Rebecca Belmore (Anishinaabe/Canadian) is internationally recognized for her performance and installation art. Belmore was Canada’s official representative at the 2005 Venice Biennale, received the Governor General’s Award for Visual and Media Art in 2013, and was awarded the 2016 Gershon Iskowitz Prize. Co-published with The Rooms Provincial Art Gallery Division
Jennifer Adese is associate professor of sociology at the University of Toronto. She is co-editor of two forthcoming volumes: New Directions in Métis Peoplehood (UBC Press) and Indigenous Celebrity (University of Manitoba Press).
Glenn Alteen was awarded the 2018 General’s Awards in Visual and Media Arts Award for outstanding contribution. He has written extensively on art and performance, notably in Unceded Territories : Lawrence Paul Yuxweluptun (MOA 2016).

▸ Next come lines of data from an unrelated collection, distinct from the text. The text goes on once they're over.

(** C6. Over the routes of both tables, a handler that ends without error
    leaves one of three encodings, and each of the three is the encoding
    of success responses: whenever its operation succeeds, the handler of
    the info route ends with a wrapped structured payload and status 200,
    the handler of the raw-message-bytes route with the bytes of the
    operation as an octet stream and status 200, the handler of the peer
    deletion route with an empty body and status 204.  A raw binary body
    marked octet-stream is left only on GET of the raw-message-bytes
    route and an empty body only on a DELETE route; every other route
    leaves a structured payload in the uniform wrapper.  Every successful
    GET has status 200, so every successful GET but the raw-bytes one
    returns a wrapped structured payload with status 200. *)
Theorem response_encodings
    {World : Type} (x : V1.Operations World) (d : Debug.Operations World)
    (vdeps : V1.dependencies) (ddeps : Debug.dependencies) :
  is_Some (V1.Echo vdeps) ->
  let e := Debug.configure d ddeps (v1Routes x vdeps) in
  (forall r, r ∈ e -> forall c s s', RouteHandler r c s = (s', Ok tt) ->
     encodingOf (resp s') = specEncoding (RouteMethod r) (RoutePath r) /\
     (RouteMethod r = GET -> Status (resp s') = StatusOK) /\
     (encodingOf (resp s') = Structured ->
        Header (resp s') !! HeaderContentType = Some MIMEApplicationJSONCharsetUTF8 /\
        exists v, Written (resp s') = BodyJSON (JObject [("data", v)])) /\
     (encodingOf (resp s') = RawBytes ->
        Header (resp s') !! HeaderContentType = Some MIMEOctetStream /\
        RouteMethod r = GET /\
        RoutePath r = v1Prefix +:+ V1.RouteMessageBytes) /\
     (encodingOf (resp s') = NoContentBody ->
        Status (resp s') = StatusNoContent /\ RouteMethod r = DELETE)) /\
  (forall k : Encoding, exists r, r ∈ e /\ specEncoding (RouteMethod r) (RoutePath r) = k) /\
  (forall r, r ∈ e -> RouteMethod r = GET -> RoutePath r <> v1Prefix +:+ V1.RouteMessageBytes ->
     forall c s s', RouteHandler r c s = (s', Ok tt) ->
       Status (resp s') = StatusOK /\
       exists v, Written (resp s') = BodyJSON (JObject [("data", v)])) /\
  (exists r, r ∈ e /\ RouteMethod r = GET /\ RoutePath r = v1Prefix +:+ V1.RouteInfo /\
     forall c s n' v, V1.info x (node s) = (n', Ok v) ->
       RouteHandler r c s
       = ({| node := n';
             resp := {| Status := StatusOK;
                        Header := <[HeaderContentType := MIMEApplicationJSONCharsetUTF8]>
                                    (Header (resp s));
                        Written := BodyJSON (JObject [("data", v)]) |} |}, Ok tt)) /\
  (exists r, r ∈ e /\ RouteMethod r = GET /\
     RoutePath r = v1Prefix +:+ V1.RouteMessageBytes /\
     forall c s n' bytes, V1.messageBytesByID x c (node s) = (n', Ok bytes) ->
       RouteHandler r c s
       = ({| node := n';
             resp := {| Status := StatusOK;
                        Header := <[HeaderContentType := MIMEOctetStream]> (Header (resp s));
                        Written := BodyBlob bytes |} |}, Ok tt)) /\
  (exists r, r ∈ e /\ RouteMethod r = DELETE /\ RoutePath r = v1Prefix +:+ V1.RoutePeer /\
     forall c s n' u, V1.removePeer x c (node s) = (n', Ok u) ->
       RouteHandler r c s
       = ({| node := n';
             resp := {| Status := StatusNoContent;
                        Header := Header (resp s);
                        Written := BodyEmpty |} |}, Ok tt)).
Proof.
  intros [h Hecho] e.
  pose proof (handlers_encode x d vdeps ddeps) as Hall.
  rewrite Forall_forall in Hall. fold e in Hall.
  split; [exact Hall|]. split; [|split].
  - intros k. subst e. table. rewrite Hecho.
    destruct (V1.TipSelector vdeps) as [t|].
    + rewrite bool_decide_eq_true_2 by discriminate. cbn [foldl app].
      destruct k; eexists.
      * split; [eapply (list_elem_of_lookup_2 _ 0%nat); reflexivity|reflexivity].
      * split; [eapply (list_elem_of_lookup_2 _ 4%nat); reflexivity|reflexivity].
      * split; [eapply (list_elem_of_lookup_2 _ 24%nat); reflexivity|reflexivity].
    + rewrite bool_decide_eq_false_2 by (intros H; apply H; reflexivity). cbn [foldl app].
      destruct k; eexists.
      * split; [eapply (list_elem_of_lookup_2 _ 0%nat); reflexivity|reflexivity].
      * split; [eapply (list_elem_of_lookup_2 _ 3%nat); reflexivity|reflexivity].
      * split; [eapply (list_elem_of_lookup_2 _ 23%nat); reflexivity|reflexivity].
  - intros r Hr Hget Hpath c s s' Hrun.
    destruct (Hall r Hr c s s' Hrun) as (Henc & Hstatus & Hstruct & _).
    split; [exact (Hstatus Hget)|].
    apply Hstruct. rewrite Henc. unfold specEncoding. rewrite Hget.
    destruct (String.eqb_spec (RoutePath r) (v1Prefix +:+ V1.RouteMessageBytes));
      [contradiction|reflexivity].
  - subst e. clear Hall. table. rewrite Hecho.
    destruct (V1.TipSelector vdeps) as [t|].
    + rewrite bool_decide_eq_true_2 by discriminate. cbn [foldl app].
      split; [|split]; eexists.
      * split; [eapply (list_elem_of_lookup_2 _ 0%nat); reflexivity|].
        split; [reflexivity|]. split; [reflexivity|].
        intros c s n' v Hop. cbn [RouteHandler]. unfold bind, invoke, restapipkg.JSONResponse.
        rewrite Hop. reflexivity.
      * split; [eapply (list_elem_of_lookup_2 _ 4%nat); reflexivity|].
        split; [reflexivity|]. split; [reflexivity|].
        intros c s n' bytes Hop. cbn [RouteHandler]. unfold bind, call, invoke.
        rewrite Hop. reflexivity.
      * split; [eapply (list_elem_of_lookup_2 _ 24%nat); reflexivity|].
        split; [reflexivity|]. split; [reflexivity|].
        intros c s n' u Hop. cbn [RouteHandler]. unfold bind, call, invoke.
        rewrite Hop. reflexivity.
    + rewrite bool_decide_eq_false_2 by (intros H; apply H; reflexivity). cbn [foldl app].
      split; [|split]; eexists.
      * split; [eapply (list_elem_of_lookup_2 _ 0%nat); reflexivity|].
        split; [reflexivity|]. split; [reflexivity|].
        intros c s n' v Hop. cbn [RouteHandler]. unfold bind, invoke, restapipkg.JSONResponse.
        rewrite Hop. reflexivity.
      * split; [eapply (list_elem_of_lookup_2 _ 3%nat); reflexivity|].
        split; [reflexivity|]. split; [reflexivity|].
        intros c s n' bytes Hop. cbn [RouteHandler]. unfold bind, call, invoke.
        rewrite Hop. reflexivity.
      * split; [eapply (list_elem_of_lookup_2 _ 23%nat); reflexivity|].
        split; [reflexivity|]. split; [reflexivity|].
        intros c s n' u Hop. cbn [RouteHandler]. unfold bind, call, invoke.
        rewrite Hop. reflexivity.
Qed.
Lemma stable_method {A} P me (m : M World A) w :
  (me < length (ctxs w) → stable P w (m w).2) → stable P w (method me m w).2.
Proof.
  intros H. unfold method. destruct (ctxs w !! me) eqn:E; [|apply stable_refl].
  apply H. by eapply lookup_lt_Some.
Qed.

Lemma stable_set P me key x w : stable P w (set me key x w).2.
Proof.
  apply stable_method. intros _.
  unfold bind. pose proof (stable_setEntry P me key hasValue x w) as H.
  destruct (setEntry me key hasValue x w) as [[]]; done.
Qed.

Lemma stable_def P me key x w : stable P w (def me key x w).2.
Proof.
  apply stable_method. intros _.
  unfold bind. pose proof (stable_setEntry P me key hasFactory x w) as H.
  destruct (setEntry me key hasFactory x w) as [[]]; done.
Qed.

Lemma stable_this P w : stable P w (this w).2.
Proof.
  unfold this. destruct (ctx w); simpl; [apply stable_refl|apply stable_set_next; lia].
Qed.

Lemma stable_new_error {A} P cls msg w : stable P w (@new_error A cls msg w).2.
Proof. apply stable_set_next. simpl. lia. Qed.

(** [exec] restores the ambient context and the log. *)
Lemma stable_exec {A} P me deps (body : M World A) w :
  stable P (set_ambient (Some me) deps w) (body (set_ambient (Some me) deps w)).2 →
  stable P w (exec me deps body w).2.
Proof.
  unfold exec. destruct (body _) as [r w']. simpl.
  intros [H1 H2 H3 H4 Hc H5 H6 H7]. split; try done.
  apply used_grows_refl.
Qed.

(** ** Every operation is stable *)

Lemma stable_bind {A B} P (m : M World A) (k : A → M World B) w :
  stable P w (m w).2 → (∀ a w', stable P w' (k a w').2) → stable P w (bind m k w).2.
Proof.
  intros Hm Hk. unfold bind. destruct (m w) as [[a|e|] w']; simpl in *; [|done..].
  eapply stable_trans; [exact Hm|apply Hk].
Qed.

Lemma evolves_others me key w w' : evolves w w' → stable (others me key) w w'.
Proof. apply stable_weaken. done. Qed.

Lemma others_evolves me key w w' :
  (∀ e, entry_of w me key = Some e → e_s e ≠ wasRead) →
  stable (others me key) w w' → evolves w w'.
Proof.
  intros Hne [H1 H2 H3 H4 Hc H5 H6 H7]. split; try done.
  intros c k e _ He Hs. apply H7; [|done..].
  intros [= -> ->]. by eapply Hne.
Qed.

Section Step.
Context (code : nat → nat → nat → Prog) (shape : nat → KeyShape).
Context (look : nat → nat → M World Value).
Hypothesis Hlook : ∀ c k w, evolves w (look c k w).2.

Lemma evolves_fork me key w : evolves w (fork look me key w).2.
Proof.
  apply stable_method. intros Hme.
  apply stable_bind; [by apply stable_newCtx|].
  intros c w'. destruct key; [apply Hlook|apply stable_refl].
Qed.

Heather Anderson is Curator and Adjunct Professor of Art History at Carleton University. She has been both Assistant Curator of Contemporary Art and Assistant Curator of Modern Canadian Art at the National Gallery of Canada.
Kristina Huneault is professor of Art History at Concordia University. She is a founder of the Canadian Women Artists History Initiative, and was the 2010 recipient of the Marion Dewar Prize in Canadian Women’s History.
Ingeborg Marshall won a Fulbright Scholarship and attended both Sarah Lawrence College and Bucknell University. For her contribution to the scholarly understanding of the Beothuk, she was awarded an honorary doctor of letters degree at Memorial University, St. John’s Newfoundland.